### Entries provided ###

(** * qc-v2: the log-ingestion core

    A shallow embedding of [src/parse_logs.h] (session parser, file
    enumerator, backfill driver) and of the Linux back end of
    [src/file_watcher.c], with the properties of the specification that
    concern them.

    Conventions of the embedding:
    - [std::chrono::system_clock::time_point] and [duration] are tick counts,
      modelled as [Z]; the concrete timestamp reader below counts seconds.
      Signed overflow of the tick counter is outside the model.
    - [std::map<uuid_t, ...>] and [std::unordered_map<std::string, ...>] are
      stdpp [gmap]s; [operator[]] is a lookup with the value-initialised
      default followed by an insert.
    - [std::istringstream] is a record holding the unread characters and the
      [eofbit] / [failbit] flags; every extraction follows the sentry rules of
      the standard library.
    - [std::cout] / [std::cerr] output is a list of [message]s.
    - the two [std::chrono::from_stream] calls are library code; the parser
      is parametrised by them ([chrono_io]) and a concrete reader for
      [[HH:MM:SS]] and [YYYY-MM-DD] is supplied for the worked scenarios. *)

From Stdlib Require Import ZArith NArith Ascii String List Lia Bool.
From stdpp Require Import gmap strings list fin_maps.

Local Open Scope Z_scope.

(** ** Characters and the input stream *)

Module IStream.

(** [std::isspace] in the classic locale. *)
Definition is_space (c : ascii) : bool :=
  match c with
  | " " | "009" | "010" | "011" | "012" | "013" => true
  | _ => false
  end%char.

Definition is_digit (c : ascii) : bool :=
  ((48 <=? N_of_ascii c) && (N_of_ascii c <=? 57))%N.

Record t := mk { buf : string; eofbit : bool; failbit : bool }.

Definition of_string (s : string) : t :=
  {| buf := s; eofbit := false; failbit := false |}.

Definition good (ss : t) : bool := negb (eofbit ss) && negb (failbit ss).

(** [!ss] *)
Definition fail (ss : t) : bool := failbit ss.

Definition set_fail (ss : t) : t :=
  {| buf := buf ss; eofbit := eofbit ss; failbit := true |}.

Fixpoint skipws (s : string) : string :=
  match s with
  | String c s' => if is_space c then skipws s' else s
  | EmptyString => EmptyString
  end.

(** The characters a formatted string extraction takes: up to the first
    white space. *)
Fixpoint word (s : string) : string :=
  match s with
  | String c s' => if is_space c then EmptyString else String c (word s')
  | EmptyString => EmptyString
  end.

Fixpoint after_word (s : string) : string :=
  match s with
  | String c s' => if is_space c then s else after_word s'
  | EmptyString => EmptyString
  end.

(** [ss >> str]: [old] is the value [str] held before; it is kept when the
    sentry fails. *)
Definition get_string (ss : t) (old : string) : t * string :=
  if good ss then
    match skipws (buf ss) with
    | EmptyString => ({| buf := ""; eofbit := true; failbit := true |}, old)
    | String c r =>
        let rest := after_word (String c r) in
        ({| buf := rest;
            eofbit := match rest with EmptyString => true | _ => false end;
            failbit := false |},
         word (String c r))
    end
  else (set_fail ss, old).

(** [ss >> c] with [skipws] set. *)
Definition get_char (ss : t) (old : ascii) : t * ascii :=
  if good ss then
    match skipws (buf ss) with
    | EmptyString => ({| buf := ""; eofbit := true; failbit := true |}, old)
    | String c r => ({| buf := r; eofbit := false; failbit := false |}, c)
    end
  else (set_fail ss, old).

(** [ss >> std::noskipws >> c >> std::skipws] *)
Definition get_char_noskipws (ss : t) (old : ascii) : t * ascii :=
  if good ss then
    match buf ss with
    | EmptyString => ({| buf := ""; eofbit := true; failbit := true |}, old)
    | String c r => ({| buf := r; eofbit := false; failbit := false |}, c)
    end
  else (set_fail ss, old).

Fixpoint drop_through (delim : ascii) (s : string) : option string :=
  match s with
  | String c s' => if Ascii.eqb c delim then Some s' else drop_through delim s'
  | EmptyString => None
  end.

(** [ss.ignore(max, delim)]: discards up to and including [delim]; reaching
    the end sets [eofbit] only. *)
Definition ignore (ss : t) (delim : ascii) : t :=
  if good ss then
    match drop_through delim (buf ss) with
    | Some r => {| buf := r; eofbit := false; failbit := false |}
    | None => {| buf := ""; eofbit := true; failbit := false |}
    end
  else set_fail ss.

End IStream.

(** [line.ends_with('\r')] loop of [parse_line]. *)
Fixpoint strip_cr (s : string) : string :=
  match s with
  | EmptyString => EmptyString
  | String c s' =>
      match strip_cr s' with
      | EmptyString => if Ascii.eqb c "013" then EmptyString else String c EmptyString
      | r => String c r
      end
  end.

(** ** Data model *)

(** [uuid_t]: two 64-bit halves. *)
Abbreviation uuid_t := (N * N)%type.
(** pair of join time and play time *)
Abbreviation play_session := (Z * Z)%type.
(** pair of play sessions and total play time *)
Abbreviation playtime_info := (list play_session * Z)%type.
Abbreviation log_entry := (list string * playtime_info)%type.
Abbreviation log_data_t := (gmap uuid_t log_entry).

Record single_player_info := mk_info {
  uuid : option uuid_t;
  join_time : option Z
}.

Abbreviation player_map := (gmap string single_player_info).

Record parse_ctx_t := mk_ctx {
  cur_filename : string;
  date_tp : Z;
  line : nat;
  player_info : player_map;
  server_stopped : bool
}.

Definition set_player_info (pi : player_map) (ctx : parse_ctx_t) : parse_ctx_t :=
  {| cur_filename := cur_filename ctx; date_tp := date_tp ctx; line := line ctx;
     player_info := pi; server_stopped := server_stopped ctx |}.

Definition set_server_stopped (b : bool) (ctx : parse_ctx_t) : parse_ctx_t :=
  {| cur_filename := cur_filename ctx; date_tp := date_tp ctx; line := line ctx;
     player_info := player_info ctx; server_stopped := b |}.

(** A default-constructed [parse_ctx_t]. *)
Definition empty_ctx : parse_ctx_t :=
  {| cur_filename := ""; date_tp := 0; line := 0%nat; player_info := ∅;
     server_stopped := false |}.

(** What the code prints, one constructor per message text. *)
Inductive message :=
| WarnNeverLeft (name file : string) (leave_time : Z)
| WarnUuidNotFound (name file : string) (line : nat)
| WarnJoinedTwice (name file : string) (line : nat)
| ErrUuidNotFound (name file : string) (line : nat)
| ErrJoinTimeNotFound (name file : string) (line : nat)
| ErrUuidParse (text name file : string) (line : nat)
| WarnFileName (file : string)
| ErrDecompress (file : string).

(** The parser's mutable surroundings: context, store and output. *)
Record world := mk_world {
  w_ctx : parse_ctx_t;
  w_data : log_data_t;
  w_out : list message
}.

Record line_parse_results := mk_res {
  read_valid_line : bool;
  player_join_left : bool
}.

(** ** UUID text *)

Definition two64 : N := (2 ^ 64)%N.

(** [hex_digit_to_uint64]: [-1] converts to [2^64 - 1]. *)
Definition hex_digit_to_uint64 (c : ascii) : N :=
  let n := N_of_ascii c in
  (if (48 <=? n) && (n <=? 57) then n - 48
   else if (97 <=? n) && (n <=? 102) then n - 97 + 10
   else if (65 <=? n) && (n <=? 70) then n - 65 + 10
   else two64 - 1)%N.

###

## Task statement
Look through the material above and print exactly the lines from the one containing "default followed by an insert." to the one containing "Definition of_string (s", both included, and nothing more.

## Solution to this task
      default followed by an insert.
    - [std::istringstream] is a record holding the unread characters and the
      [eofbit] / [failbit] flags; every extraction follows the sentry rules of
      the standard library.
    - [std::cout] / [std::cerr] output is a list of [message]s.
    - the two [std::chrono::from_stream] calls are library code; the parser
      is parametrised by them ([chrono_io]) and a concrete reader for
      [[HH:MM:SS]] and [YYYY-MM-DD] is supplied for the worked scenarios. *)

From Stdlib Require Import ZArith NArith Ascii String List Lia Bool.
From stdpp Require Import gmap strings list fin_maps.

Local Open Scope Z_scope.

(** ** Characters and the input stream *)

Module IStream.

(** [std::isspace] in the classic locale. *)
Definition is_space (c : ascii) : bool :=
  match c with
  | " " | "009" | "010" | "011" | "012" | "013" => true
  | _ => false
  end%char.

Definition is_digit (c : ascii) : bool :=
  ((48 <=? N_of_ascii c) && (N_of_ascii c <=? 57))%N.

Record t := mk { buf : string; eofbit : bool; failbit : bool }.

Definition of_string (s : string) : t :=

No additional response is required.